Although the Ethiopia Telecommunications Company (ETC) enjoys a monopoly, the entry of fibre-optic cables connecting the eastern coast, along with the growth of terrestrial cables, is expected to open up the market as countries seek regional interconnectivity. Ethiopia is landlocked and depends on the ports of Djibouti, Port Sudan and Somaliland to clear its goods.

"We have seen examples of growth in telecommunications (including for business purposes) when cross-border fiber-optic connectivity has been established; however, the main impact will be Ethiopia's ability to connect to the rest of the world via much faster and higher-quality access: a fiber-optic submarine cable," said Dobek Pater, senior telecom analyst at Africa Analysis.

SEACOM has already expressed interest in extending its fiber-optic reach into Ethiopia, but much of the spending in the country may be restricted to ETC.

"As long as the government remains the sole owner of telecoms operators in the country, we are unlikely to see high levels of investment, particularly given the fact that the Ethiopian government is not one of the wealthier in Africa (very limited tax base, no significant natural resources to exploit)," added Pater.

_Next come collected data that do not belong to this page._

(** * DMArchiver: the crawl / parse / resume core of [dmarchiver/core.py]

    A shallow embedding of [Conversation.write_conversation],
    [Crawler._get_latest_tweet_id], [Crawler._process_tweets],
    [Crawler.get_threads] and [Crawler.crawl], and the properties of the
    transcript they maintain.

    Conventions.
    - A Python [str] is a Rocq [string] holding its UTF-8 bytes; [encode] and
      [decode] are then the identity, and the order of two strings is the
      order of their code points.  [str.strip] and [int] are modelled on
      ASCII input (Python also accepts non-ASCII spaces and digits).
    - The JSON object [items] is a [gmap string string]; the [OrderedDict]s
      are association lists in insertion order.
    - What [lxml] and the network do to one raw fragment is a parameter, the
      [view] of the fragment; the control flow around it is the source's.
    - Exceptions are values of [exn]; a function that can raise returns a
      [result]. *)

From Stdlib Require Import ZArith Ascii String List Lia DecimalString.
From stdpp Require Import base option list strings gmap sorting.

Local Open Scope Z_scope.

(** ** Exceptions *)

Inductive exn : Type :=
  | KeyError (key : string)
  | IndexError
  | AttributeError
  | TypeError
  | ValueError
  | OverflowError
  | IOError
  | Exception (msg : string)
  | KeyboardInterrupt.

Inductive result (A : Type) : Type :=
  | Ok (a : A)
  | Raise (e : exn).
Arguments Ok {A} a.
Arguments Raise {A} e.

Global Instance result_ret : MRet result := fun _ a => Ok a.
Global Instance result_bind : MBind result := fun _ _ k r =>
  match r with
  | Ok a => k a
  | Raise e => Raise e
  end.

Global Instance result_fmap : FMap result := fun _ _ f r =>
  match r with
  | Ok a => Ok (f a)
  | Raise e => Raise e
  end.

(** ** Strings as Python uses them *)

Module Py.

(** [str.isspace] on one ASCII character: tab, line feed, vertical tab,
    form feed, carriage return, the four separators 28..31, and space. *)
Definition isspace (c : ascii) : bool :=
  let n := nat_of_ascii c in
  ((9 <=? n) && (n <=? 13) || (28 <=? n) && (n <=? 32))%nat.

Fixpoint lstrip (s : string) : string :=
  match s with
  | String c s' => if isspace c then lstrip s' else s
  | EmptyString => EmptyString
  end.

(** [rstrip]: a character is kept when it is not a space or when something
    is kept after it. *)
Fixpoint rstrip (s : string) : string :=
  match s with
  | String c s' =>
      match rstrip s' with
      | EmptyString => if isspace c then EmptyString else String c EmptyString
      | r => String c r
      end
  | EmptyString => EmptyString
  end.

Definition strip (s : string) : string := rstrip (lstrip s).

Definition newline : ascii := ascii_of_nat 10.
Definition cr : ascii := ascii_of_nat 13.
Definition nl : string := String newline EmptyString.

(** [s.replace('\n', sep)]. *)
Fixpoint replace_nl (sep : string) (s : string) : string :=
  match s with
  | String c s' =>
      if Ascii.eqb c newline then sep +:+ replace_nl sep s'
      else String c (replace_nl sep s')
  | EmptyString => EmptyString
  end.

(** [s[:-1]]. *)
Fixpoint drop_last (s : string) : string :=
  match s with
  | String c EmptyString => EmptyString
  | String c s' => String c (drop_last s')
  | EmptyString => EmptyString
  end.

(** [file.readlines()] of a file opened in binary mode: the content cut
    after every line feed; a last line without line feed is kept. *)
Fixpoint readlines (s : string) : list string :=
  match s with
  | String c s' =>
      if Ascii.eqb c newline then String c EmptyString :: readlines s'
      else
        match readlines s' with
        | [] => [String c EmptyString]
        | line :: lines => String c line :: lines
        end
  | EmptyString => []
  end.

(** [b''.join(lines)]. *)
Definition join (lines : list string) : string :=
  fold_right String.append EmptyString lines.

(** [lines[:-1]]. *)
Definition but_last {A} (l : list A) : list A := removelast l.

Definition isdigit (c : ascii) : bool :=
  let n := nat_of_ascii c in ((48 <=? n) && (n <=? 57))%nat.

Definition digit_val (c : ascii) : Z := Z.of_nat (nat_of_ascii c) - 48.

(** The digits of an [int] literal: groups of digits separated by single
    underscores. *)
Fixpoint int_digits (acc : Z) (after_digit : bool) (s : string) : option Z :=
  match s with
  | String c s' =>
      if isdigit c then int_digits (10 * acc + digit_val c) true s'
      else if Ascii.eqb c "_"%char
           then (if after_digit then int_digits acc false s' else None)
           else None
  | EmptyString => if after_digit then Some acc else None
  end.

(** The white space that [int] skips before and after the literal: tab,
    line feed, vertical tab, form feed, carriage return and space.  The
    separators 28..31, which [str.strip] removes, are no part of it. *)
Definition isspace_int (c : ascii) : bool :=
  let n := nat_of_ascii c in
  ((9 <=? n) && (n <=? 13) || (n =? 32))%nat.

Fixpoint lstrip_int (s : string) : string :=
  match s with
  | String c s' => if isspace_int c then lstrip_int s' else s
  | EmptyString => EmptyString
  end.

Fixpoint rstrip_int (s : string) : string :=
  match s with
  | String c s' =>
      match rstrip_int s' with
      | EmptyString => if isspace_int c then EmptyString else String c EmptyString
      | r => String c r
      end
  | EmptyString => EmptyString
  end.

(** [int(x)] for [x] a [str] or [None]: [TypeError] on [None],
    [ValueError] on a string that is no decimal literal. *)
Definition int (x : option string) : result Z :=
  match x with
  | None => Raise TypeError
  | Some s =>
      let body (neg : bool) (t : string) :=
        match int_digits 0 false t with
        | Some n => Ok (if neg then - n else n)
        | None => Raise ValueError
        end in
      match rstrip_int (lstrip_int s) with
      | String "-" t => body true t
      | String "+" t => body false t
      | t => body false t
      end
  end.

(** ['{0}'.format(x)] for [x] a [str] or [None]. *)
Definition fmt (x : option string) : string :=
  match x with
  | Some s => s
  | None => "None"
  end.

(** Decimal rendering of a non-negative number, and the same left-padded
    with zeros. *)
Definition dec (n : Z) : string := NilZero.string_of_uint (N.to_uint (Z.to_N n)).

Fixpoint zeros (k : nat) : string :=
  match k with
  | O => EmptyString
  | S k' => String "0" (zeros k')
  end.

Definition pad (width : nat) (n : Z) : string :=
  let d := dec n in zeros (width - String.length d) +:+ d.

(** The civil date of a day number counted from 1970-01-01. *)
Definition civil_from_days (z : Z) : Z * Z * Z :=
  let z := z + 719468 in
  let era := z / 146097 in
  let doe := z - era * 146097 in
  let yoe := (doe - doe / 1460 + doe / 36524 - doe / 146096) / 365 in
  let doy := doe - (365 * yoe + yoe / 4 - yoe / 100) in
  let mp := (5 * doy + 2) / 153 in
  let d := doy - (153 * mp + 2) / 5 + 1 in
  let m := if mp <? 10 then mp + 3 else mp - 9 in
  let y := yoe + era * 400 + (if m <=? 2 then 1 else 0) in
  (y, m, d).

(** A local date and time: the fields of a [datetime] that [strftime]
    reads here. *)
Record datetime : Type := {
  year : Z; month : Z; day : Z;
  second_of_day : Z
}.

(** [datetime.datetime.fromtimestamp(t)] for an [int], where the local zone
    is [offset] seconds east of UTC.  [OverflowError] when [t] does not fit
    the 64 bits of [time_t]; [OSError] when [localtime] fails, which it does
    when the year does not fit the [int] of [tm_year]; [ValueError] when
    the year is outside 1..9999, and also on the first day of the year 1,
    because the time one day before [t] is converted as well, to detect a
    repeated hour. *)
Definition fromtimestamp (offset : Z) (t : Z) : result datetime :=
  if negb ((- 2 ^ 63 <=? t) && (t <? 2 ^ 63)) then Raise OverflowError
  else
    let local := t + offset in
    let '(y, m, d) := civil_from_days (local / 86400) in
    if negb ((- 2 ^ 31 <=? y - 1900) && (y - 1900 <? 2 ^ 31)) then Raise IOError
    else if negb ((1 <=? y) && (y <=? 9999)) then Raise ValueError
    else
      let '(y_before, _, _) := civil_from_days ((local - 86400) / 86400) in
      if y_before <? 1 then Raise ValueError
      else Ok {| year := y; month := m; day := d; second_of_day := local mod 86400 |}.

(** [datetime.datetime.fromtimestamp(t).strftime('%Y-%m-%d %H:%M:%S')]; the
    year is written as the C library writes it, without padding. *)
Definition strftime_iso (offset : Z) (t : Z) : result string :=
  dt ← fromtimestamp offset t;
  let sod := second_of_day dt in
  Ok (dec (year dt) +:+ "-" +:+ pad 2 (month dt) +:+ "-" +:+ pad 2 (day dt) +:+ " " +:+
      pad 2 (sod / 3600) +:+ ":" +:+ pad 2 (sod mod 3600 / 60) +:+ ":" +:+
      pad 2 (sod mod 60)).

End Py.

(** ** The platform: [os.linesep] and the local time zone *)

Inductive os_name : Type := posix | nt.

Record platform : Type := {
  os : os_name;
  utcoffset : Z -> Z   (* seconds east of UTC, at a given epoch second *)
}.

Definition linesep (p : platform) : string :=
  match os p with
  | posix => Py.nl
  | nt => String Py.cr Py.nl
  end.

Definition utc_posix : platform := {| os := posix; utcoffset := fun _ => 0 |}.

(** ** The data model *)

Inductive MediaType : Type := image | gif | video | sticker | unknown.

Definition MediaType_name (t : MediaType) : string :=
  match t with
  | image => "image"
  | gif => "gif"
  | video => "video"
  | sticker => "sticker"
  | unknown => "unknown"
  end.

(** The four element classes, with the fields [__str__] reads; a field read
    with [element.get] may be [None]. *)
Inductive element : Type :=
  | DirectMessageText (_text : string)
  | DirectMessageTweet (_tweet_url : string)
  | DirectMessageCard (_card_name : option string) (_expanded_url : string)
  | DirectMessageMedia (_media_url _media_preview_url : string)
                       (_media_alt : option string) (_media_type : MediaType).

(** [__str__] of each element class. *)
Definition element_str (e : element) : string :=
  match e with
  | DirectMessageText t => t
  | DirectMessageTweet u => "[Tweet] " +:+ u
  | DirectMessageCard n u => "[Card-" +:+ Py.fmt n +:+ "] " +:+ u
  | DirectMessageMedia u p a t =>
      if negb (String.eqb p "")
      then "[Media-" +:+ MediaType_name t +:+ "] " +:+ u +:+ " [Media-preview] " +:+ p
      else if negb (match a with Some s => String.eqb s "" | None => false end)
      then "[Media-" +:+ MediaType_name t +:+ "] [" +:+ Py.fmt a +:+ "] " +:+ u
      else "[Media-" +:+ MediaType_name t +:+ "] " +:+ u
  end.

(** What [_process_tweets] stores under a message id: a [DirectMessage], a
    [DMConversationEntry], or the initial value [''] of [message] when
    neither container matched. *)
Inductive message : Type :=
  | DirectMessage (tweet_id : string) (time_stamp : option string)
                  (author : option string) (elements : list element)
  | DMConversationEntry (tweet_id : string) (_text : string)
  | EmptyStr.

(** [DMConversationEntry.__init__]: the text is stripped. *)
Definition new_DMConversationEntry (tweet_id text : string) : message :=
  DMConversationEntry tweet_id (Py.strip text).

(** [message.tweet_id]; a [str] has no such attribute. *)
Definition get_tweet_id (m : message) : result string :=
  match m with
  | DirectMessage i _ _ _ => Ok i
  | DMConversationEntry i _ => Ok i
  | EmptyStr => Raise AttributeError
  end.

However, the Ethiopian government has taken to restructuring the management of ETC; MTN, the largest mobile company in Africa, has partnered with ETC for GSM (Global System for Mobile Communications) services. Meanwhile, the launch of CDMA (Code Division Multiple Access) is expected to expand the services offered by ETC.

The hope for competition and liberalization has not been lost, because the expansion of services within ETC has been viewed as a form of internal competition.

"This is the same evolutionary path that was followed by Libya, which then spanned off and privatized one of the state-owned mobile operators in order to create real competition," said Pater.

IDC also sees the government's privatization initiative and increased budgetary allocations to ICT infrastructure building projects as major drivers for growth.